June 16, 1999
"...but today, it is without exaggeration
to state that commonly it is becoming increasingly impossible for younger
prisoners to find their place within the panorama of life while in prison.
These young people are not locked up any longer for just a few years at
a time, but rather, for decades...entire lives. They spend this time in
places serving god-awful food now days, providing nearly no basic conditions
in which to evolve emotionally, intellectually, and spiritually. In California,
this is induced by a ‘transfer" system, which is designed to keep prisoners
moving from one joint to another in order to quell any chance of gangs
developing strongholds, long term relationships with staff, and even local
outside contacts. The result to this is that one is kept moving with no
chance of settling in to do their time, and ultimately, to begin to look
within themselves.

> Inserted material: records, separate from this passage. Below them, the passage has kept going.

(* ===== verification/ScheduleTicks.v ===== *)
(** What one tick of a schedule writes (T-S2): a run row for every due
    occurrence of the chunk it planned, in order, with the outcome that the
    misfire and overlap policies give it, and the cursor past them. *)
From stdpp Require Import base gmap list strings.
From Stdlib Require Import ZArith Lia.
From S2P Require Import Prelude.
From S2P Require Import Errors.
From S2P Require Import Status.
From S2P Require Import Rows.
From S2P Require Import Database.
From S2P Require Import TxLogic.
From S2P Require Import Evolution.
From S2P Require Import Calendar.
From S2P Require Import Schedules.
From S2P Require Import SchedulesSteps.

(** * The reference *)

(** The status and reason of a run, by its outcome. *)
Definition outcome_row (outcome : option OccurrenceOutcome) : ScheduleRunStatus * option string :=
  match outcome with
  | None => (RunQueued, Some "overlap_queue_one")
  | Some OcStart => (RunStarted, None)
  | Some (OcSkip reason) => (RunSkipped, Some reason)
  | Some OcCoalesce => (RunCoalesced, Some "run_latest")
  end.

(** The overlap policy along a chunk: a start makes the schedule active, a
    queued run fills the queue. *)
Fixpoint overlap_rows (overlap : OverlapPolicy) (active : Z) (queued : bool)
    (outcomes : list OccurrenceOutcome) : list (ScheduleRunStatus * option string) :=
  match outcomes with
  | [] => []
  | outcome :: rest =>
      let resolution := overlap_outcome outcome overlap active queued in
      outcome_row resolution ::
        match resolution with
        | None => overlap_rows overlap active true rest
        | Some OcStart => overlap_rows overlap (i64_saturating_add active 1) queued rest
        | Some _ => overlap_rows overlap active queued rest
        end
  end.

(** The number of active workflows of the schedule and whether a run is
    queued, once a tick has promoted the queued run of an idle schedule. *)
Definition active_count (d : Db) (key : string) : Z :=
  Z.of_nat (length (filter (λ r, active_workflow (db_schedule_run d) key r = true)
                      (snd <$> map_to_list (db_workflow d)))).

Definition has_queued (d : Db) (key : string) : bool :=
  (0 <? Z.of_nat (length (filter (λ r, queued_run key r = true)
                            (snd <$> map_to_list (db_schedule_run d)))))%Z.

Definition tick_start (d : Db) (key : string) (state : ScheduleStateRow)
    (overlap : OverlapPolicy) : Z * bool :=
  let active := active_count d (ss_schedule_key state) in
  if bool_decide (overlap = QueueOne) && (active =? 0)%Z && has_queued d key
  then (1%Z, false) else (active, has_queued d key).

Definition is_started (row : ScheduleRunStatus * option string) : bool :=
  bool_decide (row.1 = RunStarted).

(** Unless its runs may overlap, an active schedule starts nothing, and an
    idle one starts one run of a chunk at most. *)
Lemma overlap_rows_active overlap active queued outcomes :
  overlap ≠ Allow → (0 < active)%Z →
  Forall (λ row, is_started row = false) (overlap_rows overlap active queued outcomes).
Proof.
  intros Ho Ha. revert queued. induction outcomes as [|outcome rest IH]; intros queued; [done|].
  cbn [overlap_rows]. assert ((0 <? active)%Z = true) as E by lia.
  destruct outcome, overlap; cbn; rewrite ?E; try done; try (by constructor);
    destruct queued; by constructor.
Qed.

Lemma overlap_rows_start_once overlap active queued outcomes :
  overlap ≠ Allow → (0 ≤ active)%Z →
  (length (filter (λ row, is_started row = true) (overlap_rows overlap active queued outcomes))
   ≤ if decide (0 < active)%Z then 0 else 1)%nat.
Proof.
  intros Ho Ha. case_decide as Hact.
  { pose proof (overlap_rows_active overlap active queued outcomes Ho Hact) as Hn.
    induction Hn as [|row l Hrow _ IH]; [done|]. rewrite filter_cons_False; [done|]. congruence. }
  assert (active = 0)%Z as -> by lia. clear Ha Hact. revert queued.
  induction outcomes as [|outcome rest IH]; intros queued; [cbn; lia|]. cbn [overlap_rows].
  destruct outcome as [|reason|]; cbn [overlap_outcome outcome_row]; cycle 1.
  1,2: destruct overlap; [done|..]; rewrite filter_cons_False by done; apply IH.
  pose proof (overlap_rows_active overlap 1 queued rest Ho eq_refl) as Hn.
  assert (length (filter (λ row, is_started row = true) (overlap_rows overlap 1 queued rest)) = 0%nat)
    as Hz.
  { induction Hn as [|row l Hrow _ IHn]; [done|]. rewrite filter_cons_False; [done|]. congruence. }
  change (i64_saturating_add 0 1) with 1%Z.
  destruct overlap; [done|..]; cbn [overlap_outcome]; change (0 <? 0)%Z with false;
    cbn [outcome_row]; rewrite filter_cons_True by done; cbn [length]; rewrite Hz; lia.
Qed.

(** * The rows of a tick *)

Section ticks.
Context `{Chrono} (registry : ScheduleRegistry).
Hypothesis Hreg : registry_evolves registry.
Context (key : string) (now : DbMillis).

Definition run_matches (row : ScheduleOccurrence * (ScheduleRunStatus * option string))
    (r : ScheduleRunRow) : Prop :=
  sr_schedule_key r = key ∧ sr_local_occurrence r = oc_local_occurrence row.1
  ∧ sr_scheduled_for r = oc_scheduled_for row.1 ∧ sr_materialized_at r = now
  ∧ sr_status r = row.2.1 ∧ sr_reason r = row.2.2
  ∧ (sr_status r = RunStarted → is_Some (sr_workflow_id r)).

(** The runs from id [base] on are those of [rows], in order. *)
Definition tick_rows (base : Z)
    (rows : list (ScheduleOccurrence * (ScheduleRunStatus * option string))) (d : Db) : Prop :=
  db_next_schedule_run d = (base + Z.of_nat (length rows))%Z
  ∧ ∀ i row, rows !! i = Some row →
      ∃ r, db_schedule_run d !! (base + Z.of_nat i)%Z = Some r ∧ run_matches row r.

Lemma run_matches_kept row r r' :
  run_identity r' = run_identity r → (is_Some (sr_workflow_id r) → is_Some (sr_workflow_id r')) →
  run_matches row r → run_matches row r'.
Proof.
  destruct r, r'. unfold run_matches. cbn. intros [= -> -> -> -> -> -> -> -> ->]. naive_solver.
Qed.

Lemma tick_rows_kept base rows d d' :
  side_kept d d' → tick_rows base rows d → tick_rows base rows d'.
Proof.
  intros (_ & Hk & En & _) [Hn Hr]. split; [by rewrite En|].
  intros i row (r & Hi & Hm)%Hr. specialize (Hk (base + Z.of_nat i)%Z). rewrite Hi in Hk.
  destruct (db_schedule_run d' !! _) as [r'|]; [|done]. destruct Hk as [Hid Hw].
  exists r'. split; [done|]. by eapply run_matches_kept.
Qed.

Lemma tick_rows_insert base rows d row r :
  tick_rows base rows d → sr_id r = db_next_schedule_run d → run_matches row r →
  tick_rows base (rows ++ [row]) (with_run d r).
Proof.
  intros [Hn Hr] Hid Hm. split; [cbn; rewrite Hn, length_app; cbn; lia|].
  intros i x [Hx|[Hle Hx]]%lookup_app_Some.
  - destruct (Hr i x Hx) as (r' & Hr' & Hm'). exists r'. split; [|done]. cbn.
    apply lookup_lt_Some in Hx. rewrite lookup_insert_ne; [done|]. lia.
  - apply list_lookup_singleton_Some in Hx as [Hi <-]. exists r. split; [|done]. cbn.
    rewrite lookup_insert_Some. left. split; [lia|done].
Qed.

(** The update of the last row. *)
Lemma tick_rows_update base rows d row row' r' id :
  tick_rows base (rows ++ [row]) d → id = (base + Z.of_nat (length rows))%Z →
  run_matches row' r' →
  tick_rows base (rows ++ [row'])
    (d <| db_schedule_run := <[id := r']> (db_schedule_run d) |>).
Proof.
  intros [Hn Hr] -> Hm. split; [cbn; rewrite Hn, !length_app; done|].
  intros i x [Hx|[Hle Hx]]%lookup_app_Some; cbn.
  - destruct (Hr i x) as (y & Hy & Hym); [by apply lookup_app_l_Some|]. exists y.
    apply lookup_lt_Some in Hx. split; [|done]. rewrite lookup_insert_ne; [done|lia].
  - apply list_lookup_singleton_Some in Hx as [Hi <-]. exists r'. split; [|done].
    rewrite lookup_insert_Some. left. split; [lia|done].
Qed.

(** What a tick carries: the steps from the start, the runs so far, and that
    no state row moved. *)
Definition ticking (d0 : Db)
    (rows : list (ScheduleOccurrence * (ScheduleRunStatus * option string))) (d : Db) : Prop :=
  db_steps d0 d ∧ tick_rows (db_next_schedule_run d0) rows d
  ∧ db_schedule_state d = db_schedule_state d0.

Lemma ticking_call d0 rows d d' : ticking d0 rows d → evolves d d' → ticking d0 rows d'.
Proof.
  intros (Hd & Hr & Es) He. pose proof (te_side _ _ _ (proj2 He)) as Hk. split_and!.
  - etrans; [exact Hd|by apply evolves_db_steps].
  - by eapply tick_rows_kept.
  - destruct Hk as [-> _]. done.
Qed.

Lemma ticking_insert d0 rows d oc status reason (Φ : ScheduleRunId → Db → Prop) e :
  ticking d0 rows d → status ≠ RunStarted →
  (∀ d', ticking d0 (rows ++ [(oc, (status, reason))]) d' → Φ (db_next_schedule_run d) d') →
  wp any_error (insert_schedule_run
    (new_run key (oc_local_occurrence oc) (oc_scheduled_for oc) now status reason None)) e d Φ.
Proof.
  intros (Hd & Hr & Es) Hst HΦ. apply wp_insert_schedule_run; [done|done|]. cbn. intros Hf. apply HΦ.
  split_and!; [by apply db_steps_with_run| |done].
  apply tick_rows_insert; [done|done|]. unfold run_matches. cbn. naive_solver.
Qed.

Lemma wp_mark_started_run e d run_id from workflow_id f (Φ : unit → Db → Prop) :
  (∀ r, db_schedule_run d !! run_id = Some r → sr_status r = from →
     (∀ w, sr_workflow_id (f (r <| sr_status := RunStarted |>
        <| sr_workflow_id := Some workflow_id |>)) = Some w → is_Some (db_workflow d !! w)) →
     Φ tt (d <| db_schedule_run :=
       <[run_id := f (r <| sr_status := RunStarted |> <| sr_workflow_id := Some workflow_id |>)]>
         (db_schedule_run d) |>)) →
  wp any_error (mark_started run_id from workflow_id f) e d Φ.
Proof.
  intros HΦ. unfold mark_started.
  apply wp_bind, wp_update_schedule_run; [done|by apply wp_ensure_fenced|].
  intros r Hr Hst%bool_decide_eq_true Hfk. apply wp_ensure_fenced; [done|]. intros _. by apply HΦ.
Qed.

(** One occurrence, with what the policy makes of the rest of the chunk. *)
Lemma wp_materialize_occurrence_rows overlap oc outcome active queued report e d0 rows d
    (Φ : Z * bool * ScheduleMaterializationReport → Db → Prop) :
  ticking d0 rows d →
  (∀ active' queued' report' d',
     (∀ rest, overlap_rows overlap active queued (outcome :: rest) =
        outcome_row (overlap_outcome outcome overlap active queued)
        :: overlap_rows overlap active' queued' rest) →
     rp_inspected report' = rp_inspected report →
     ticking d0 (rows ++ [(oc, outcome_row (overlap_outcome outcome overlap active queued))]) d' →
     Φ (active', queued', report') d') →
  wp any_error (materialize_occurrence registry key overlap now oc outcome (active, queued, report))
    e d Φ.
Proof.
  intros Ht HΦ. unfold materialize_occurrence. cbn [overlap_rows] in HΦ.
  destruct (overlap_outcome outcome overlap active queued) as [[|reason|]|]; cbn [outcome_row] in HΦ.
  - apply wp_bind, (ticking_insert d0 rows d oc); [done|done|]. intros d1 H1.
    apply wp_bind, wp_start_occurrence; [done|by apply H1|]. intros workflow_id d2 H2.
    pose proof (ticking_call _ _ _ _ H1 H2) as (Hd & Hr & Es).
    apply wp_bind, wp_mark_started_run. intros r Hrun Hst Hfk. apply wp_ret.
    apply HΦ; [done|done|]. destruct Ht as (Hd0 & [Hn _] & _).
    split_and!; [|clear Hfk|done].
    { eapply db_steps_run; [done|exact Hrun|done..|]. left. by apply db_steps_next_run. }
    eapply tick_rows_update; [exact Hr|done|].
    destruct (proj2 Hr (length rows) (oc, (RunMaterializing, None))) as (r' & Hr' & Hm).
    { by apply list_lookup_middle. }
    rewrite <- Hn, Hrun in Hr'. injection Hr' as <-.
    destruct Hm as (? & ? & ? & ? & _ & ? & _). unfold run_matches. cbn. naive_solver.
  - apply wp_bind, (ticking_insert d0 rows d oc); [done|done|]. intros d1 H1.
    apply wp_ret. by apply HΦ.
  - apply wp_bind, (ticking_insert d0 rows d oc); [done|done|]. intros d1 H1.
    apply wp_ret. by apply HΦ.
  - apply wp_bind, (ticking_insert d0 rows d oc); [done|done|]. intros d1 H1.
    apply wp_ret. by apply HΦ.
Qed.

Lemma wp_materialize_due_rows overlap due outcomes active queued report e d0 rows d :
  length due = length outcomes → ticking d0 rows d →
  wp any_error (materialize_due registry key overlap now (zip due outcomes)
                  (active, queued, report)) e d
    (λ s d', rp_inspected s.2 = rp_inspected report
       ∧ ticking d0 (rows ++ zip due (overlap_rows overlap active queued outcomes)) d').
Proof.
  intros Hl. revert outcomes Hl active queued report rows d.
  induction due as [|oc due IH]; intros [|outcome outcomes] Hl active queued report rows d Ht;
    [|done|done|].
  { apply wp_ret. cbn. by rewrite app_nil_r. }
  cbn [zip zip_with materialize_due]. apply wp_bind.
  eapply wp_materialize_occurrence_rows; [done|].
  intros active' queued' report' d' Hres Hrep H1. rewrite Hres. cbn [zip zip_with].
  eapply wp_mono; [apply (IH outcomes ltac:(by injection Hl)); exact H1|].
  intros s d2 [Hs H2]. split; [congruence|]. by rewrite <- app_assoc in H2.
Qed.

Lemma classify_length due policy grace following :
  length (classify due policy grace now following) = length due.
Proof.
  assert (∀ f indices outcomes, length (assign f indices outcomes) = length outcomes) as Ha.
  { intros f indices. unfold assign. induction indices as [|i indices IHi]; intros outcomes; [done|].
    cbn. by rewrite IHi, length_insert. }
  unfold classify. destruct policy; rewrite ?Ha, ?length_replicate; try done.
  destruct (last _); [|by rewrite length_replicate].
  by rewrite Ha, length_insert, length_replicate.
Qed.

Lemma plan_due_chunk_length calendar oc policy grace due next outcomes :
  plan_due_chunk calendar oc policy grace now = Ok (due, next, outcomes) →
  length due = length outcomes.
Proof.
  unfold plan_due_chunk. intros ([due' next'] & _ & Hp)%res_bind_Ok.
  apply res_bind_Ok in Hp as (following & _ & Hp). injection Hp as <- <- <-.
  by rewrite classify_length.
Qed.

(** The promotion of the queued run of an idle schedule. *)
Lemma wp_tick_promotes state overlap d e (Φ : Z * bool * ScheduleMaterializationReport → Db → Prop) report :
  db_ok d →
  (∀ report' d', ticking d [] d' →
     Φ ((tick_start d key state overlap).1, (tick_start d key state overlap).2, report') d') →
  wp any_error
    (if bool_decide (overlap = QueueOne) && (active_count d (ss_schedule_key state) =? 0)%Z
        && has_queued d key
     then do! promote_queued registry key in tx_ret (1%Z, false, count_started report)
     else tx_ret (active_count d (ss_schedule_key state), has_queued d key, report)) e d Φ.
Proof.
  intros Hok HΦ. assert (ticking d [] d) as Ht.
  { split_and!; [by apply db_steps_refl| |done]. split; [cbn; lia|done]. }
  unfold tick_start in HΦ. destruct (_ && _ && _); [|by apply wp_ret, HΦ].
  apply wp_bind. unfold promote_queued. apply wp_bind, wp_select_schedule_runs. intros runs _.
  apply wp_bind, wp_first_or_not_found; [done|]. intros run _.
  apply wp_bind, wp_start_occurrence; [done|done|]. intros workflow_id d1 H1.
  apply wp_mark_started_run. intros r Hrun Hst Hfk. apply wp_ret, HΦ.
  destruct (ticking_call _ _ _ _ Ht H1) as (Hd & [Hn _] & Es).
  split_and!; [|by split|done].
  eapply db_steps_run; [done|exact Hrun|done..|]. right. unfold run_moves. cbn. auto 20.
Qed.
End ticks.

All their time is spent adapting, then readapting, et
cetra.
"Point is, in the long term it is not
grit or violence which overcomes those harshly subjugated, but it is love.
Just as proven by the Civil Rights Movement of the 60’s. Love, and its
call for egalitarian rights, overcame the violence thrust upon those of
color. Individually speaking, those who developed a sense of their spirituality
developed fulfilling lives in the midst of chaos; and as a whole, they
eventually overcame together the atrocities of a naive democratic system."